Discussion
Our study elucidates the dynamic transcriptional profile changes during the dimorphic transition of T. marneffei. Furthermore, it offers a novel perspective for unraveling the underlying mechanisms of fungal dimorphism, emphasizing the importance of dynamic analytical methods in understanding complex biological processes.
Methods
We conducted time-course transcriptional profiling during the dimorphic transition of Talaromyces marneffei, a model organism for thermally dimorphic fungi. To capture non-uniform and nonlinear transcriptional changes, we developed DyGAM-NS (dynamic optimized generalized additive model with natural cubic smoothing). The performance of DyGAM-NS was evaluated by comparison with seven other commonly used time-course analysis methods. Based on dimorphic transition induced genes (DTIGs) identified by DyGAM-NS, cluster analysis was utilized to discern distinct gene expression patterns throughout dimorphic transitions of T. marneffei.
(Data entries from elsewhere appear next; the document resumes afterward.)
(** * hive.server.bridge_api.objects

    A shallow embedding of [hive/server/bridge_api/objects.py], the module
    that turns rows of the post cache into condenser-compatible (legacy)
    post objects, together with the properties its specification states.

    Conventions of the embedding:
    - a Python [str] is a [string]; its characters are the [ascii] of the
      string, so [len] is [String.length];
    - a call that may raise returns a [Res]; the loaders, which also log and
      mutate the list they are given, run in the monad [M] over a [World]
      holding the caller's list and the log;
    - a [dict] keyed by post id or by author is a [gmap], a [set] of ids a
      [gset]; iterating over a set visits [elements] of it;
    - payout amounts are the DECIMAL(10,3) columns of the cache table: they
      are carried as an integer number of thousandths. *)

From Stdlib Require Import ZArith QArith Ascii DecimalString.
From stdpp Require Import gmap strings list fin_maps.

Local Open Scope Z_scope.

(** ** Exceptions and fallible results *)

Inductive exn := AssertionError | KeyError | ValueError | TypeError.

Inductive Res (A : Type) : Type :=
| Ok (a : A)
| Raise (e : exn).
Arguments Ok {A} a.
Arguments Raise {A} e.

#[global] Instance Res_ret : MRet Res := @Ok.
#[global] Instance Res_bind : MBind Res := λ A B f r,
  match r with
  | Ok a => f a
  | Raise e => Raise e
  end.

Definition raises {A} (r : Res A) : bool :=
  match r with Ok _ => false | Raise _ => true end.

(** [for x in l: acc = step(acc, x)], stopping at the first exception. *)
Fixpoint foldlM {A B} (step : A → B → Res A) (acc : A) (l : list B) : Res A :=
  match l with
  | [] => Ok acc
  | x :: l' => acc' ← step acc x; foldlM step acc' l'
  end.

(** [[f(x) for x in l]], stopping at the first exception. *)
Fixpoint traverse {A B} (f : A → Res B) (l : list A) : Res (list B) :=
  match l with
  | [] => Ok []
  | x :: l' => y ← f x; ys ← traverse f l'; Ok (y :: ys)
  end.

(** ** The Python string operations the module uses *)

Module Py.

(** [s.split(sep)] for a one-character separator. *)
Fixpoint split (sep : ascii) (s : string) : list string :=
  match s with
  | EmptyString => [EmptyString]
  | String c s' =>
      if Ascii.eqb c sep then EmptyString :: split sep s'
      else match split sep s' with
           | [] => [String c EmptyString]
           | piece :: pieces => String c piece :: pieces
           end
  end.

(** [sep.join(l)]. *)
Fixpoint join (sep : string) (l : list string) : string :=
  match l with
  | [] => EmptyString
  | [piece] => piece
  | piece :: l' => piece +:+ sep +:+ join sep l'
  end.

(** The first [n] characters of [s] (all of it when [s] is shorter). *)
Fixpoint take (n : nat) (s : string) : string :=
  match n, s with
  | S n', String c s' => String c (take n' s')
  | _, _ => EmptyString
  end.

(** [s[0:stop]]: a negative [stop] counts from the end of [s], and a
    bound outside the string is clipped to it. *)
Definition slice_to (s : string) (stop : Z) : string :=
  if stop <? 0 then take (Z.to_nat (Z.of_nat (String.length s) + stop)) s
  else take (Z.to_nat stop) s.

(** [bool(x)] for a value that is [None] or a [str]. *)
Definition truthy (x : option string) : bool :=
  match x with
  | None | Some EmptyString => false
  | Some (String _ _) => true
  end.

Definition digit (d : Z) : ascii := ascii_of_nat (48 + Z.to_nat d).

(** ["%.3f" % amount] for an amount held in thousandths. *)
Definition fmt3 (amount : Z) : string :=
  let a := Z.abs amount in
  let f := a mod 1000 in
  (if amount <? 0 then "-" else "")
    +:+ NilZero.string_of_uint (N.to_uint (Z.to_N (a / 1000)))
    +:+ "."
    +:+ String (digit (f / 100))
          (String (digit (f / 10 mod 10)) (String (digit (f mod 10)) "")).

End Py.

Definition newline : ascii := ascii_of_nat 10.

(** ** Values exchanged with the collaborators *)

(** A decoded JSON document, as [json.loads] returns it. *)
#[local] Unset Elimination Schemes.
Inductive Json :=
| JNull
| JBool (b : bool)
| JNum (n : Z)
| JStr (s : string)
| JArr (items : list Json)
| JObj (members : list (string * Json)).
#[local] Set Elimination Schemes.

Fixpoint assoc (k : string) (members : list (string * Json)) : option Json :=
  match members with
  | [] => None
  | (k', v) :: rest => if String.eqb k k' then Some v else assoc k rest
  end.

(** [doc[k]] for a decoded document: only an object can be indexed by a
    name, and the name has to be there. *)
Definition getitem (doc : Json) (k : string) : Res Json :=
  match doc with
  | JObj members =>
      match assoc k members with
      | Some v => Ok v
      | None => Raise KeyError
      end
  | _ => Raise TypeError
  end.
Simultaneously, a gene expression regulatory network was constructed to probe pivotal regulatory elements governing the dimorphic transitions.
Results
By using DyGAM-NS, model, we identified 5,223 DTIGs of T. marneffei. Notably, the DyGAM-NS model showcases performance on par with or superior to other commonly used models, achieving the highest F1 score in our assessment. Moreover, the DyGAM-NS model also demonstrates potential in predicting gene expression levels throughout temporal processes. The cluster analysis of DTIGs suggests divergent gene expression patterns between mycelium-to-yeast and yeast-to-mycelium transitions, indicating the asymmetrical nature of two transition directions. Additionally, leveraging the identified DTIGs, we constructed a regulatory network for the dimorphic transition and identified two zinc finger-containing transcription factors that potentially regulate dimorphic transition in T. marneffei.